(Saved entries)
(* ===== verification/ProcTable.v ===== *)
(** * The process table ([Kernel/process_contextswitch/scheduler.c], [process.c])

    The accessors of the process descriptor and the operations of the scheduler that the
    lower layers call back: who runs, blocking and waking. *)

From S2P Require Import Prelude KState.

Module ProcTable.

Definition MAX_PROCESSES : Z := 64.
Definition IDLE_PID : Z := 0.
Definition INIT_PID : Z := 1.

(** ** Accessors of a descriptor *)

Definition with_state (v : State) (c : processCDT) : processCDT :=
  mkProc (p_pid c) (stackBase c) (stackSize c) (p_rsp c) (p_rip c) v (p_name c) (priorityLevel c)
    (remainingQuantums c) (p_ppid c) (children c) (terminatedChildren c) (terminated c)
    (childTerminated c) (p_argc c) (p_argv c) (fdTable c) (eofRequests c).
Definition with_rsp (v : Z) (c : processCDT) : processCDT :=
  mkProc (p_pid c) (stackBase c) (stackSize c) v (p_rip c) (p_state c) (p_name c) (priorityLevel c)
    (remainingQuantums c) (p_ppid c) (children c) (terminatedChildren c) (terminated c)
    (childTerminated c) (p_argc c) (p_argv c) (fdTable c) (eofRequests c).
Definition with_quantums (prio rem : Z) (c : processCDT) : processCDT :=
  mkProc (p_pid c) (stackBase c) (stackSize c) (p_rsp c) (p_rip c) (p_state c) (p_name c) prio
    rem (p_ppid c) (children c) (terminatedChildren c) (terminated c)
    (childTerminated c) (p_argc c) (p_argv c) (fdTable c) (eofRequests c).
Definition with_ppid (v : Z) (c : processCDT) : processCDT :=
  mkProc (p_pid c) (stackBase c) (stackSize c) (p_rsp c) (p_rip c) (p_state c) (p_name c) (priorityLevel c)
    (remainingQuantums c) v (children c) (terminatedChildren c) (terminated c)
    (childTerminated c) (p_argc c) (p_argv c) (fdTable c) (eofRequests c).
Definition with_children (v : queue) (c : processCDT) : processCDT :=
  mkProc (p_pid c) (stackBase c) (stackSize c) (p_rsp c) (p_rip c) (p_state c) (p_name c) (priorityLevel c)
    (remainingQuantums c) (p_ppid c) v (terminatedChildren c) (terminated c)
    (childTerminated c) (p_argc c) (p_argv c) (fdTable c) (eofRequests c).
Definition with_terminatedChildren (v : queue) (c : processCDT) : processCDT :=
  mkProc (p_pid c) (stackBase c) (stackSize c) (p_rsp c) (p_rip c) (p_state c) (p_name c) (priorityLevel c)
    (remainingQuantums c) (p_ppid c) (children c) v (terminated c)
    (childTerminated c) (p_argc c) (p_argv c) (fdTable c) (eofRequests c).
Definition with_fds (fds : list Z) (eofs : list bool) (c : processCDT) : processCDT :=
  mkProc (p_pid c) (stackBase c) (stackSize c) (p_rsp c) (p_rip c) (p_state c) (p_name c) (priorityLevel c)
    (remainingQuantums c) (p_ppid c) (children c) (terminatedChildren c) (terminated c)
    (childTerminated c) (p_argc c) (p_argv c) fds eofs.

_WHAT IS BEING ASKED:_
Each record above has to be set down again, word for word.

_WRITTEN SOLUTION:_
(* ===== verification/ProcTable.v ===== *)
(** * The process table ([Kernel/process_contextswitch/scheduler.c], [process.c])

    The accessors of the process descriptor and the operations of the scheduler that the
    lower layers call back: who runs, blocking and waking. *)

From S2P Require Import Prelude KState.

Module ProcTable.

Definition MAX_PROCESSES : Z := 64.
Definition IDLE_PID : Z := 0.
Definition INIT_PID : Z := 1.

(** ** Accessors of a descriptor *)

Definition with_state (v : State) (c : processCDT) : processCDT :=
  mkProc (p_pid c) (stackBase c) (stackSize c) (p_rsp c) (p_rip c) v (p_name c) (priorityLevel c)
    (remainingQuantums c) (p_ppid c) (children c) (terminatedChildren c) (terminated c)
    (childTerminated c) (p_argc c) (p_argv c) (fdTable c) (eofRequests c).
Definition with_rsp (v : Z) (c : processCDT) : processCDT :=
  mkProc (p_pid c) (stackBase c) (stackSize c) v (p_rip c) (p_state c) (p_name c) (priorityLevel c)
    (remainingQuantums c) (p_ppid c) (children c) (terminatedChildren c) (terminated c)
    (childTerminated c) (p_argc c) (p_argv c) (fdTable c) (eofRequests c).
Definition with_quantums (prio rem : Z) (c : processCDT) : processCDT :=
  mkProc (p_pid c) (stackBase c) (stackSize c) (p_rsp c) (p_rip c) (p_state c) (p_name c) prio
    rem (p_ppid c) (children c) (terminatedChildren c) (terminated c)
    (childTerminated c) (p_argc c) (p_argv c) (fdTable c) (eofRequests c).
Definition with_ppid (v : Z) (c : processCDT) : processCDT :=
  mkProc (p_pid c) (stackBase c) (stackSize c) (p_rsp c) (p_rip c) (p_state c) (p_name c) (priorityLevel c)
    (remainingQuantums c) v (children c) (terminatedChildren c) (terminated c)
    (childTerminated c) (p_argc c) (p_argv c) (fdTable c) (eofRequests c).
Definition with_children (v : queue) (c : processCDT) : processCDT :=
  mkProc (p_pid c) (stackBase c) (stackSize c) (p_rsp c) (p_rip c) (p_state c) (p_name c) (priorityLevel c)
    (remainingQuantums c) (p_ppid c) v (terminatedChildren c) (terminated c)
    (childTerminated c) (p_argc c) (p_argv c) (fdTable c) (eofRequests c).
Definition with_terminatedChildren (v : queue) (c : processCDT) : processCDT :=
  mkProc (p_pid c) (stackBase c) (stackSize c) (p_rsp c) (p_rip c) (p_state c) (p_name c) (priorityLevel c)
    (remainingQuantums c) (p_ppid c) (children c) v (terminated c)
    (childTerminated c) (p_argc c) (p_argv c) (fdTable c) (eofRequests c).
Definition with_fds (fds : list Z) (eofs : list bool) (c : processCDT) : processCDT :=
  mkProc (p_pid c) (stackBase c) (stackSize c) (p_rsp c) (p_rip c) (p_state c) (p_name c) (priorityLevel c)
    (remainingQuantums c) (p_ppid c) (children c) (terminatedChildren c) (terminated c)
    (childTerminated c) (p_argc c) (p_argv c) fds eofs.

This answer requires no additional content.